Finalmente y luego de dos postergaciones, la tarde de este lunes el Ministerio de Hacienda y la Dirección de Presupuestos (Dipres) dieron a conocer el esperado Informe de Finanzas Públicas (IFP) del primer trimestre, el primero de la administración de José Antonio Kast, el que entregó una serie de novedades en torno al manejo de las arcas fiscales, pero donde destacó un anuncio por sobre los demás.
El ministro de Hacienda, Jorge Quiroz, en compañía del director de Presupuestos, José Pablo Gómez, dieron a conocer que detectaron una serie de errores aritméticos e "inconsistencias técnicas" en el cálculo y la proyección de la deuda bruta del Gobierno Central para los años 2026 a 2030.
Según explicaron las autoridades, el error se detectó a partir de las proyecciones realizadas en el IFP del cuarto trimestre del año pasado, publicado en febrero y que fue el último del entonces ministro de Hacienda, Nicolás Grau, y su directora de Presupuestos, Javiera Martínez.
Así, el error habría derivado en que el nivel de deuda pública previsto para dicho período estaría subestimado en cerca de US$ 10.500 millones, alrededor de tres puntos del Producto Interno Bruto (PIB). Esto implica $ 9.559.289 millones.
Esto derivaría en que en algún momento de la proyección de mediano plazo se superaría el tope prudente de la deuda pública, situado en 45% del PIB.
Las razones detrás
En uno de los recuadros del IFP, Hacienda explica que la trayectoria de la deuda pública del Gobierno Central depende tanto de la evolución del balance fiscal como de un conjunto de operaciones financieras que inciden sobre las necesidades de financiamiento del Fisco. Entre estos elementos, destacan las amortizaciones de la deuda, el uso y adquisición de activos financieros, la recuperación y otorgamiento de préstamos, entre otros.
Adicionalmente, la trayectoria de la deuda y su razón respecto del PIB también dependen de variables económicas y financieras, como el crecimiento económico, el tipo de cambio y la inflación.
Si bien la evolución de variables financieras relevantes puede moderar transitoriamente el impacto de deterioros fiscales sobre el stock de deuda, deterioros persistentes del balance fiscal tienden a traducirse en mayores niveles de endeudamiento en el mediano plazo.

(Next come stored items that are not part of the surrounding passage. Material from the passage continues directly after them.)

Lemma retry_loop_spec fuel : forall k,
  Z.max 0 max_retries - Z.of_nat k < Z.of_nat fuel -> Z.of_nat k <= Z.max 0 max_retries ->
  exists rounds last r,
    retry_loop fuel k = Some ((concat rounds ++ last)%list, r) /\
    Z.of_nat (k + List.length rounds) <= Z.max 0 max_retries /\
    (forall i events, rounds !! i = Some events -> retried (k + i) events) /\
    ended (k + List.length rounds) last r.
Proof.
  induction fuel as [|fuel IH]; intros k Hf Hk; [lia|]. cbn [retry_loop].
  pose proof (attempt_spec k) as Ha. destruct (attempt k) as [events [|r]].
  - assert (Hlt : Z.of_nat k < max_retries) by (by destruct Ha as (? & ? & ? & ? & ? & (_ & _ & _ & ?) & _)).
    destruct (IH (S k)) as (rounds & last & r & -> & Hn & Hr & He); [lia|lia|].
    exists (events :: rounds), last, r. cbn [concat List.length]. rewrite Nat.add_succ_r.
    split; [by rewrite <- app_assoc|]. split; [lia|]. split; [|done].
    intros [|i] ev; simpl; [intros [= <-]; by rewrite Nat.add_0_r|].
    intros Hi. rewrite Nat.add_succ_r. by apply (Hr i).
  - exists [], events, r. rewrite Nat.add_0_r. split; [done|]. split; [lia|]. by split.
Qed.

(** C37. The loop always returns, after at most [max_retries + 1] runs of the operation,
    and the events it hands to the sink are exactly those of its chain.  Every run but
    the last failed with a declared code - raised by the operation, or by the sink of
    its success - and is followed by the event that schedules the next run and the one
    that starts it.  The last one ends the loop in one of the ways listed, each with its
    events and its result: by its value, told if it was a retry; by a cancellation; by an
    exception of another class; by an error that may not be retried, whose chain is told
    to have failed; by running out of time; or by a delay or a sink that raises. *)
Theorem retries_are_bounded :
  0 <= max_retries ->
  exists rounds last r,
    retry_loop (S (Z.to_nat max_retries)) 0 = Some ((concat rounds ++ last)%list, r) /\
    Z.of_nat (List.length rounds) <= max_retries /\
    (forall k events, rounds !! k = Some events -> retried k events) /\
    ended (List.length rounds) last r.
Proof.
  intros Hmax. destruct (retry_loop_spec (S (Z.to_nat max_retries)) 0)
    as (rounds & last & r & H & Hn & Hr & He); [lia|lia|].
  exists rounds, last, r. rewrite Z.max_r in Hn by done. done.
Qed.
End Loop.

(** ** Tools and tasks *)

Definition retries_of (p : RetryPolicy) : Z := match rp_max_retries p with VInt z => z | _ => 0 end.

(** The events of [execute_tool_with_retry] *)
Definition tool_retry_events (retry_id tool_call_id tool_name : string) (max_retries : Z)
  : retry_events :=
  let event (type : string) (rest : pydict) : pydict :=
    ([("type", VStr type); ("retryId", VStr retry_id); ("toolCallId", VStr tool_call_id);
      ("toolName", VStr tool_name)] ++ rest)%list in
  mkRetryEvents
    (fun n ms code => event "tool_retry_scheduled"
       [("attempt", VInt n); ("maxAttempts", VInt max_retries); ("delayMs", VInt ms);
        ("errorCode", VStr code)])
    (fun n => event "tool_retry_attempt_start" [("attempt", VInt n)])
    (fun n => event "tool_retry_finished" [("success", VBool true); ("attempt", VInt n)])
    (fun n code => event "tool_retry_finished"
       [("success", VBool false); ("attempt", VInt n); ("finalError", VStr code)]).

(** The events of [TaskRetryExecutor.execute] *)
Definition task_retry_events (retry_id task_id : string) (max_retries : Z) : retry_events :=
  let event (type : string) (n : Z) (rest : pydict) : pydict :=
    ([("type", VStr type); ("kind", VStr "task"); ("retryId", VStr retry_id);
      ("taskId", VStr task_id); ("attempt", VInt n)] ++ rest)%list in
  mkRetryEvents
    (fun n ms code => event "task_retry_scheduled" n
       [("maxAttempts", VInt max_retries); ("delayMs", VInt ms); ("errorCode", VStr code)])
    (fun n => event "task_retry_attempt_start" n [])
    (fun n => event "task_retry_finished" n [("success", VBool true)])
    (fun n code => event "task_retry_finished" n
       [("success", VBool false); ("finalError", VStr code)]).

(** [TaskRetryExecutor._emit] *)
Definition task_emit (event_sink event_store : option (pydict -> res unit)) (e : pydict) : res unit :=
  check! match event_sink with Some f => f e | None => Ok tt end in
  match event_store with Some append => append e | None => Ok tt end.

Section Retried.
Context {A : Type}.
Variable retry_id : string.
Variable execute : nat -> res A.
Variable cancelled cancelled_asleep : nat -> bool.
Variable random : nat -> pynum.
Variable started_at : pynum.
Variable monotonic : nat -> pynum.

(** [execute_tool_with_retry]; without a policy the operation runs once. *)
Definition execute_tool_with_retry (policy : option RetryPolicy) (tool_call_id tool_name : string)
    (emit : pydict -> res unit) : option (list pydict * res A) :=
  match policy with
  | None => Some ([], execute 0%nat)
  | Some p =>
      retry_loop p (retries_of p) retry_id
        (tool_retry_events retry_id tool_call_id tool_name (retries_of p)) tool_retry_class
        execute cancelled cancelled_asleep random started_at monotonic emit (S (Z.to_nat (retries_of p))) 0
  end.

(** [TaskRetryExecutor.execute] *)
Definition task_retry_execute (p : RetryPolicy) (task_id : string)
    (event_sink event_store : option (pydict -> res unit)) : option (list pydict * res A) :=
  retry_loop p (retries_of p) retry_id (task_retry_events retry_id task_id (retries_of p))
    task_retry_class execute cancelled cancelled_asleep random started_at monotonic (task_emit event_sink event_store)
    (S (Z.to_nat (retries_of p))) 0.
End Retried.
(* ===== verification/JsonLines.v ===== *)
(** * JSON lines

    The text of an append-only JSONL file: [json.dumps(v, ensure_ascii=False,
    separators=(",", ":"))] and a line feed per record, read back with
    [str.splitlines] and [json.loads].  Values without floats are read back as they
    were written, unless a text holds one of the line separators that
    [str.splitlines] knows and [json.dumps] does not escape: U+0085, U+2028 and
    U+2029. *)

From S2P Require Import Prelude PyDict Text PyVal Json JsonParse DurableAction Canonical.
From stdpp Require Import pretty.
From Stdlib Require Import String Ascii.
From Corelib Require Import SpecFloat.

#[local] Open Scope string_scope.
#[local] Open Scope bool_scope.
#[local] Open Scope Z_scope.

(** ** Writing *)

(** [json.dumps(v, ensure_ascii=False, separators=(",", ":"))] *)
Fixpoint json_compact (v : pyval) : string :=
  match v with
  | VNone => "null"
  | VBool b => if b then "true" else "false"
  | VInt z => pretty z
  | VFloat f => json_float f
  | VStr s => json_string s
  | VList l => "[" ++ str_join "," (map json_compact l) ++ "]"
  | VDict d => "{" ++ str_join "," (map (fun kv => json_string (fst kv) ++ ":" ++ json_compact (snd kv)) d)
               ++ "}"
  end.

Definition line_feed : string := bytes [10%N].

(** The text of a file of records *)
Definition json_lines (records : list pyval) : string :=
  String.concat "" (map (fun v => json_compact v ++ line_feed) records).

"Es decir, deterioros persistentes del balance fiscal debiesen reflejarse, salvo en el caso del uso de activos financieros, en mayores necesidades de financiamiento y trayectorias de deuda más elevadas", señala el recuadro.
Con este telón de fondo, Hacienda y Dipres revisaron los antecedentes más recientes detrás de la proyección de la deuda bruta del Gobierno Central entre 2026 y 2030, lo que permitió observar que el deterioro acumulado del balance proyectado entre el IFP del tercer trimestre del 2025 y el del cuarto trimestre de dicho año fue "significativamente mayor" que el aumento de la deuda reportado para el mismo horizonte.
En específico, mientras el deterioro acumulado del balance fiscal alcanzaba $ 13.455.863 millones entre 2026 y 2030, la trayectoria de deuda publicada en el último IFP de 2025 aumentaba solo $ 3.896.574 millones.
Esto resulta en la diferencia de $ 9.559.289 millones detectada por Hacienda.
"Dicho ejercicio muestra una trayectoria de deuda más elevada que la publicada originalmente en el IFP 4T25 (IFP del cuarto trimestre del año pasado), superándose el nivel prudencial de 45% del PIB hacia 2028 y alcanzando niveles cercanos a 46% del PIB hacia el final del horizonte de proyección", señala el IFP.
En el IFP del cuarto trimestre, se proyectaba que la deuda alcanzaría un 42% del PIB en diciembre de este año. En diciembre de 2025, dicho ratio cerró en 41,7% del tamaño de la economía.
Dado lo anterior, Quiroz anunció el inicio de una investigación para determinar las eventuales responsabilidades de funcionarios en el error de cálculo, lo que podría derivar en un sumario interno.